L'autunno fino a questo momento ha
visto una prevalenza dell'anticiclone in Europa, alimentato da aria
calda di estrazione sub tropicale. Le temperature per questo motivo
si sono presentate ben al disopra della media, anche con valori
record per il periodo. Questa situazione di blocco è di lungo corso
ed è la caratteristica principale di questo 2022.
autunno fino ad ora dominato dall'anticiclone
Tuttavia ci sono dei cambiamenti in
arrivo. Una massa d'aria molto fredda per il periodo è attesa
interessare il Nord America, sul bordo orientale di un eccezionale
promontorio in formazione sull'Alaska.

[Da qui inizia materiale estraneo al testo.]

(* ===== verification/Stats.v ===== *)
(** * benchmark/stats.go: percentile and maximum of the latency samples

    Samples are nanoseconds in an [int64], results are milliseconds in a
    [float64]. ([isTimeout] is in [Scenarios].) *)

From S2P Require Import Prelude Float64 Float64Facts.
From stdpp Require Import sorting options.
Local Open Scope Z_scope.

(** [float64(ns) / 1e6] *)
Definition ms (ns : Z) : spec_float := fdiv (of_int ns) (of_int 1000000).

(** [percentileMs]. The sorted copy is what any correct sort of integers
    returns; [None] is the panic of an index out of range. *)
Definition percentileMs (samples : list Z) (p : spec_float) : option spec_float :=
  if Nat.eqb (length samples) 0 then Some fzero
  else
    let sorted := merge_sort Z.le samples in
    idx ← to_int (fdiv (fmul (of_int (Z.of_nat (length sorted) - 1)) p) (of_int 100));
    if idx <? 0 then None
    else ns ← sorted !! Z.to_nat idx; Some (ms ns).

(** [maxMs] *)
Definition max_sample (samples : list Z) : Z :=
  fold_left (fun m v => if m <? v then v else m) samples 0.

Definition maxMs (samples : list Z) : spec_float :=
  if Nat.eqb (length samples) 0 then fzero else ms (max_sample samples).

(** ** The index *)

(** The rounded index is the integer part of the exact one: the product is
    exact, and the quotient is at least a hundredth away from the next
    integer, far more than the rounding error below [2 ^ 21]. *)
Lemma index_exact n p :
  0 <= n <= 2 ^ 20 -> 0 <= p <= 100 ->
  to_int (fdiv (fmul (of_int n) (of_int p)) (of_int 100)) = Some (n * p / 100).
Proof.
  intros Hn Hp. pose proof one_pos as Po.
  destruct (fmul_quantity 64 64 (of_int n) (of_int p) (n * one) (p * one)) as (V & HV & RV);
    try apply of_int_exact; try lia.
  assert (V = n * p * one) as ->.
  { destruct (Z.eq_dec (n * p) 0) as [E|].
    - rewrite E. destruct RV as [[_ ->]|[? _]]; nia.
    - apply (rounded0_exact (n * one * (p * one)) one); [done|nia|done| |ring].
      apply representable_int; unfold unit_exp; nia. }
  destruct (fdiv_quantity 128 64 (fmul (of_int n) (of_int p)) (of_int 100) (n * p * one) (100 * one))
    as (W & HW & RW); [lia..|done|by apply of_int_exact|lia|].
  set (q := n * p / 100). pose proof (Z.div_mod (n * p) 100 ltac:(lia)) as Eq.
  pose proof (Z.mod_pos_bound (n * p) 100 ltac:(lia)) as Hr. fold q in Eq.
  assert (0 <= q <= 2 ^ 20) as Hq by (split; [apply Z.div_pos; nia|apply Z.div_le_upper_bound; nia]).
  assert (q * one <= W) as Hlow.
  { apply (rounded0_ge (n * p * one * one) (100 * one) W q unit_exp); [lia|lia|by vm_compute|done|].
    change (2 ^ unit_exp) with one. nia. }
  assert (W < (q + 1) * one) as Hup.
  { assert (one = 2 ^ 32 * 2 ^ (unit_exp - 32)) as E1.
    { unfold one. rewrite <- Z.pow_add_r by (unfold unit_exp; lia). f_equal. }
    assert (0 < 2 ^ (unit_exp - 32)) as Pu by (apply pow2_pos; unfold unit_exp; lia).
    eapply Z.le_lt_trans; [apply (rounded0_le (n * p * one * one) (100 * one) W ((q + 1) * 2 ^ 32 - 1) (unit_exp - 32))|];
      [lia|lia|by vm_compute|done| |rewrite E1; nia].
    replace (((q + 1) * 2 ^ 32 - 1) * 2 ^ (unit_exp - 32) * (100 * one))
      with (((q + 1) * (2 ^ 32 * 2 ^ (unit_exp - 32)) - 2 ^ (unit_exp - 32)) * 100 * one) by ring.
    rewrite <- E1. apply Z.mul_le_mono_nonneg_r; [lia|]. rewrite E1 in *. nia. }
  rewrite (to_int_spec _ W) by (eauto using quantity_nonneg; nia). f_equal.
  symmetry. apply (Z.div_unique _ _ _ (W - q * one)); lia.
Qed.

(** ** Milliseconds *)

Lemma ms_spec ns :
  0 <= ns < 2 ^ 63 -> exists V W, rounded0 (ns * one) 1 V /\ rounded0 (V * one) (1000000 * one) W /\
    quantity 128 (ms ns) W.
Proof.
  intros Hns. pose proof one_pos. destruct (of_int_quantity ns ltac:(lia)) as (V & QV & RV).
  destruct (fdiv_quantity 64 64 (of_int ns) (of_int 1000000) V (1000000 * one)) as (W & QW & RW);
    [lia..|done|by apply of_int_exact|lia|].
  exists V, W. split_and!; done.
Qed.

Lemma ms_mono a b : 0 <= a <= b -> b < 2 ^ 63 -> fleb (ms a) (ms b) = true.
Proof.
  intros Ha Hb. pose proof one_pos as Po.
  destruct (ms_spec a ltac:(lia)) as (Va & Wa & RVa & RWa & Qa).
  destruct (ms_spec b ltac:(lia)) as (Vb & Wb & RVb & RWb & Qb).
  assert (Va <= Vb) by (eapply rounded0_mono; [| |exact RVa|exact RVb|]; nia).
  assert (Wa <= Wb) by (eapply rounded0_mono; [| |exact RWa|exact RWb|]; nia).
  rewrite (fleb_nonneg _ _ Wa Wb) by eauto using quantity_nonneg. lia.
Qed.

(** ** Ranks in a sorted list *)

Definition samples_le (x : Z) (l : list Z) : nat := length (filter (fun v => v <= x) l).
Definition samples_ge (x : Z) (l : list Z) : nat := length (filter (fun v => x <= v) l).

Lemma filter_all (P : Z -> Prop) `{!forall x, Decision (P x)} l : Forall P l -> filter P l = l.
Proof. induction 1 as [|x l Hx _ IH]; [done|]. by rewrite filter_cons_True, IH. Qed.

Lemma sorted_le_lookup l i j x y :
  StronglySorted Z.le l -> (i <= j)%nat -> l !! i = Some x -> l !! j = Some y -> x <= y.
Proof.
  intros Hs Hij Hx Hy. rewrite <- (take_drop (S i) l) in Hs.
  destruct (decide (i = j)) as [->|]; [rewrite Hx in Hy; by simplify_eq|].
  apply (StronglySorted_app_1_elem_of Z.le _ _ x y Hs).
  - apply (list_elem_of_lookup_2 _ i). rewrite lookup_take. case_decide; [done|lia].
  - apply (list_elem_of_lookup_2 _ (j - S i)). rewrite lookup_drop. by replace (S i + (j - S i))%nat with j by lia.
Qed.

Lemma sorted_ranks l i x :
  StronglySorted Z.le l -> l !! i = Some x ->
  (S i <= samples_le x l)%nat /\ (length l - i <= samples_ge x l)%nat.
Proof.
  intros Hs Hx. pose proof (lookup_lt_Some _ _ _ Hx) as Hi. unfold samples_le, samples_ge. split.
  - rewrite <- (take_drop (S i) l) at 1. rewrite filter_app, length_app.
    rewrite (filter_all _ (take (S i) l)), length_take; [lia|].
    apply Forall_lookup. intros j y Hy. rewrite lookup_take in Hy. case_decide; [|done].
    by apply (sorted_le_lookup l j i y x Hs ltac:(lia)).
  - rewrite <- (take_drop i l) at 2. rewrite filter_app, length_app.
    rewrite (filter_all _ (drop i l)), length_drop; [lia|].
    apply Forall_lookup. intros j y Hy. rewrite lookup_drop in Hy.
    by apply (sorted_le_lookup l i (i + j) x y Hs ltac:(lia)).
Qed.

(** A sort is determined by its result being a sorted permutation. *)
Lemma sort_unique l l' : Sorted Z.le l' -> l' ≡ₚ l -> merge_sort Z.le l = l'.
Proof.
  intros Hs Hp. apply (Sorted_unique Z.le); [apply (Sorted_merge_sort _)|done|].
  by rewrite merge_sort_Permutation.
Qed.

(** ** [percentileMs] *)

Lemma percentileMs_sorted samples p :
  samples <> [] -> Z.of_nat (length samples) <= 2 ^ 20 -> 0 <= p <= 100 ->
  exists ns, merge_sort Z.le samples !! Z.to_nat ((Z.of_nat (length samples) - 1) * p / 100) = Some ns /\
    percentileMs samples (of_int p) = Some (ms ns).
Proof.
  intros Hne Hlen Hp. unfold percentileMs.
  assert (length (merge_sort Z.le samples) = length samples) as EL by (by rewrite merge_sort_Permutation).
  rewrite EL.
  destruct samples as [|x l] eqn:E; [done|]. rewrite <- E in *.
  assert (0 < Z.of_nat (length samples)) as Hpos by (rewrite E; cbn; lia).
  rewrite (proj2 (Nat.eqb_neq _ _)), index_exact by lia. cbn [mbind option_bind].
  set (n := Z.of_nat (length samples) - 1) in *.
  assert (0 <= n * p / 100 <= n).
  { split; [apply Z.div_pos; nia|apply Z.div_le_upper_bound; nia]. }
  rewrite (proj2 (Z.ltb_ge _ _)) by lia.
  destruct (lookup_lt_is_Some_2 (merge_sort Z.le samples) (Z.to_nat (n * p / 100))) as [ns Hns].
  { rewrite EL. lia. }
  exists ns. rewrite Hns. done.
Qed.

Lemma max_sample_fold samples : forall m0,
  let f := fun m v => if m <? v then v else m in
  m0 <= fold_left f samples m0 /\ Forall (fun v => v <= fold_left f samples m0) samples /\
  (fold_left f samples m0 = m0 \/ fold_left f samples m0 ∈ samples).
Proof.
  induction samples as [|v samples IH]; intros m0 f; cbn; [split_and!; [lia|done|by left]|].
  destruct (IH (f m0 v)) as (I1 & I2 & I3). subst f. cbn in *.
  destruct (Z.ltb_spec m0 v); (split_and!; [lia|constructor; [lia|done]|]);
    destruct I3 as [->|]; set_solver.
Qed.

(** The order of the reported values. *)
Lemma percentiles_ordered samples p q :
  Forall (fun ns => 0 <= ns < 2 ^ 63) samples -> Z.of_nat (length samples) <= 2 ^ 20 -> 0 <= p <= q -> q <= 100 ->
  exists x y, percentileMs samples (of_int p) = Some x /\ percentileMs samples (of_int q) = Some y /\
    fleb x y = true /\ fleb y (maxMs samples) = true.
Proof.
  intros Hs Hlen Hp Hq. destruct samples as [|v l] eqn:E; [by exists fzero, fzero|]. rewrite <- E in *.
  assert (samples <> []) as Hne by (by rewrite E).
  assert (0 < Z.of_nat (length samples)) as Hpos by (rewrite E; cbn; lia).
  destruct (percentileMs_sorted samples p Hne Hlen ltac:(lia)) as (x & Hx & Ex).
  destruct (percentileMs_sorted samples q Hne Hlen ltac:(lia)) as (y & Hy & Ey).
  assert (forall z i, merge_sort Z.le samples !! i = Some z -> z ∈ samples) as Hin.
  { intros z i Hz%list_elem_of_lookup_2. by rewrite merge_sort_Permutation in Hz. }
  rewrite Forall_forall in Hs.
  pose proof (Hs _ (Hin _ _ Hx)) as Bx. pose proof (Hs _ (Hin _ _ Hy)) as By.
  destruct (max_sample_fold samples 0) as (M0 & M1 & M2). fold (max_sample samples) in M0, M1, M2.
  exists (ms x), (ms y). split_and!; [done..| |].
  - apply ms_mono; [|lia]. split; [lia|].
    eapply sorted_le_lookup; [apply (StronglySorted_merge_sort Z.le samples)| |exact Hx|exact Hy].
    apply Z2Nat.inj_le; [apply Z.div_pos; nia..|]. apply Z.div_le_mono; [lia|]. nia.
  - unfold maxMs. rewrite (proj2 (Nat.eqb_neq _ _)) by (rewrite E; done).
    rewrite Forall_forall in M1. pose proof (M1 _ (Hin _ _ Hy)).
    apply ms_mono; [lia|]. destruct M2 as [->|M2]; [lia|]. by apply Hs.
Qed.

Questa massa d'aria si porterà
sull'Atlantico dove verrà a contatto con una massa d'aria più
calda. I forti contrasti termici rinforzeranno le correnti
occidentali che si porteranno nel cuore dell'Europa. Il jet stream
sarà inoltre rafforzato da due intense ciclogenesi in uscita dal
Nord America. Questi impetuosi venti in quota abbatteranno il blocco
anticiclonico consentendo così alle perturbazioni atlantiche di
raggiungere l'Europa e anche la nostra Penisola. Le correnti atlantiche contrasteranno con quelle artiche in discesa sul bordo orientale dell'anticiclone sulla Scandinavia.

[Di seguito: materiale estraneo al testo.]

(* ===== verification/MeasureTheorems.v ===== *)
(** * What the results of a scenario say *)

From S2P Require Import Prelude Utf8 Json JsonFacts GoTime LockSpec InMemory Sharded Http HttpFacts.
From S2P Require Import Validate ValidateFacts Scenarios ScenarioFacts ScenarioBounds ScenarioTheorems.
From S2P Require Import Float64 Float64Facts Stats Measure MeasureFacts.
From stdpp Require Import sorting options.
Local Open Scope Z_scope.

(** C14: percentiles are exact. For every sample count the latency channel can
    hold and every whole percentage, the index that percentileMs computes in
    floating point is the integer part of the exact one and in bounds, so that
    it returns, without a panic, the sample at that place of the sorted list:
    a measured sample that at least the wanted number of samples do not exceed
    and that is itself not exceeded by the others. *)
Theorem percentile_exact samples sorted p :
  samples <> [] -> Z.of_nat (length samples) <= latency_capacity -> 0 <= p <= 100 ->
  Sorted Z.le sorted -> sorted ≡ₚ samples ->
  let idx := Z.to_nat ((Z.of_nat (length samples) - 1) * p / 100) in
  exists ns, (idx < length samples)%nat /\ sorted !! idx = Some ns /\
    percentileMs samples (of_int p) = Some (ms ns) /\ ns ∈ samples /\
    (S idx <= samples_le ns samples)%nat /\ (length samples - idx <= samples_ge ns samples)%nat.
Proof.
  intros Hne Hlen Hp Hs Hperm idx. pose proof (sort_unique _ _ Hs Hperm) as Hsort.
  destruct (percentileMs_sorted samples p Hne Hlen Hp) as (ns & Hns & E). rewrite Hsort in Hns.
  exists ns. destruct (sorted_ranks sorted idx ns) as [H1 H2]; [by apply (Sorted_StronglySorted _)|done|].
  split_and!; try done.
  - rewrite <- Hperm. by eapply lookup_lt_Some.
  - rewrite <- Hperm. by eapply list_elem_of_lookup_2.
  - unfold samples_le in *. by rewrite <- Hperm.
  - unfold samples_ge in *. by rewrite <- Hperm.
Qed.

Definition four_samples : list Z := [5000000; 1000000; 7000000; 2000000].
Definition four_sorted : list Z := [1000000; 2000000; 5000000; 7000000].

Lemma percentile_exact_witness :
  exists ns, (2 < 4)%nat /\ four_sorted !! 2%nat = Some ns /\
    percentileMs four_samples (of_int 95) = Some (ms ns) /\ ns ∈ four_samples /\
    (3 <= samples_le ns four_samples)%nat /\ (4 - 2 <= samples_ge ns four_samples)%nat.
Proof.
  apply (percentile_exact four_samples four_sorted 95).
  - discriminate.
  - vm_compute. discriminate.
  - lia.
  - repeat constructor; lia.
  - apply (bool_decide_unpack _). vm_compute. exact I.
Defined.

(** A worker acquires and releases a key in each phase; the whole takes 1.5 s. *)
Definition short_schedule : schedule :=
  mkSchedule whole_phase whole_phase 1500000000 (Ok (9, insertion_order)).
Definition warm : scenarioCfg := mkScenarioCfg "tiny" 2 4 0 1 true.

Lemma short_schedule_ok : schedule_ok short_schedule.
Proof. split; cbn; try lia; repeat constructor; cbn; lia. Qed.

(** With no keys to choose from, the first worker that starts a round takes
    the program down. *)
Example empty_pool_panics :
  fst <$> runScenario (mkScenarioCfg "none" 1 0 0 0 false)
            (mkSchedule [] [WStep 0 0] 0 (Ok (0, insertion_order))) (InMemory.newStore, [])
  = Some (Err Panicked).
Proof. reflexivity. Qed.

(** C9: the numbers of a result are sound. Take a scenario whose workers have
    keys: they are partitioned (then each worker gets at least one, however
    small the pool) or the shared pool is not empty; or take list_heavy.
    Whatever the network and the interleaving, and whatever earlier phases
    left behind, no goroutine panics for want of a key, no index of a
    percentile is out of range, and a result that is returned has only finite,
    non-negative numbers: no NaN and no infinity, hence nothing that
    json.Marshal refuses; P50 <= P95 <= P99 <= Max; the error and conflict
    rates lie between 0 and 1; the leak count is at least -1. *)
Theorem results_sound {St} `{LSL : LockServiceLaws St} cfg warmup sch (w : St * list request) r w' :
  PartitionKeys cfg = true \/ 0 < KeyPoolSize cfg ->
  world_ok w -> schedule_ok sch ->
  runScenario cfg sch w = Some (r, w') \/ runListHeavy warmup sch w = Some (r, w') ->
  r <> Err Panicked /\ forall sc, r = Ok sc -> sound_result sc.
Proof.
  intros Hk Hi Hs [H|H].
  - exact (run_and_check_sound _ _ _ _ _ _ _ (scenario_fleet cfg) (scenario_armed cfg Hk) Hi Hs H).
  - exact (run_and_check_sound _ _ _ _ _ _ _ list_heavy_fleet list_heavy_armed Hi Hs H).
Qed.

Lemma results_sound_witness :
  exists sc w', runScenario warm short_schedule (InMemory.newStore, []) = Some (Ok sc, w') /\
    RequestsTotal sc = 2 /\ @Ok run_error _ sc <> Err Panicked /\ forall sc', @Ok run_error _ sc = Ok sc' -> sound_result sc'.
Proof.
  eexists _, _. split; [vm_compute; reflexivity|]. split; [vm_compute; reflexivity|].
  eapply (results_sound (St := InMemory.store) warm 1 short_schedule (InMemory.newStore, [])).
  - left. reflexivity.
  - split; [exact InMemory.newStore_inv|constructor].
  - exact short_schedule_ok.
  - left. vm_compute. reflexivity.
Defined.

jet stream, situazione attesa
Si tratta di una vera quanto tanto attesa configurazione autunnale dovuta ad una bilobazione del vortice polare troposferico, attraverso un ponte anticiclonico esteso dalla Scandinavia all'Alaska e con un treno di perturbazioni che serviranno a frenare la siccità in Europa. Buoni accumuli di precipitazioni sono dunque attesi secondo il modello Ecmwf su Francia, Portogallo, Italia e Balcani.
anomalie precipitazioni secondo Ecmwf
Questo disturbo interessa anche il vortice polare stratosferico, in particolare la bassa stratosfera; il vortice stratosferico si presenta bilobato e con i due lobi principali posizionati uno sul Canada e l'altro sulla Siberia, una situazione che contribuirà ad alimentare il flusso zonale basso Atlantico probabilmente fino a fine mese.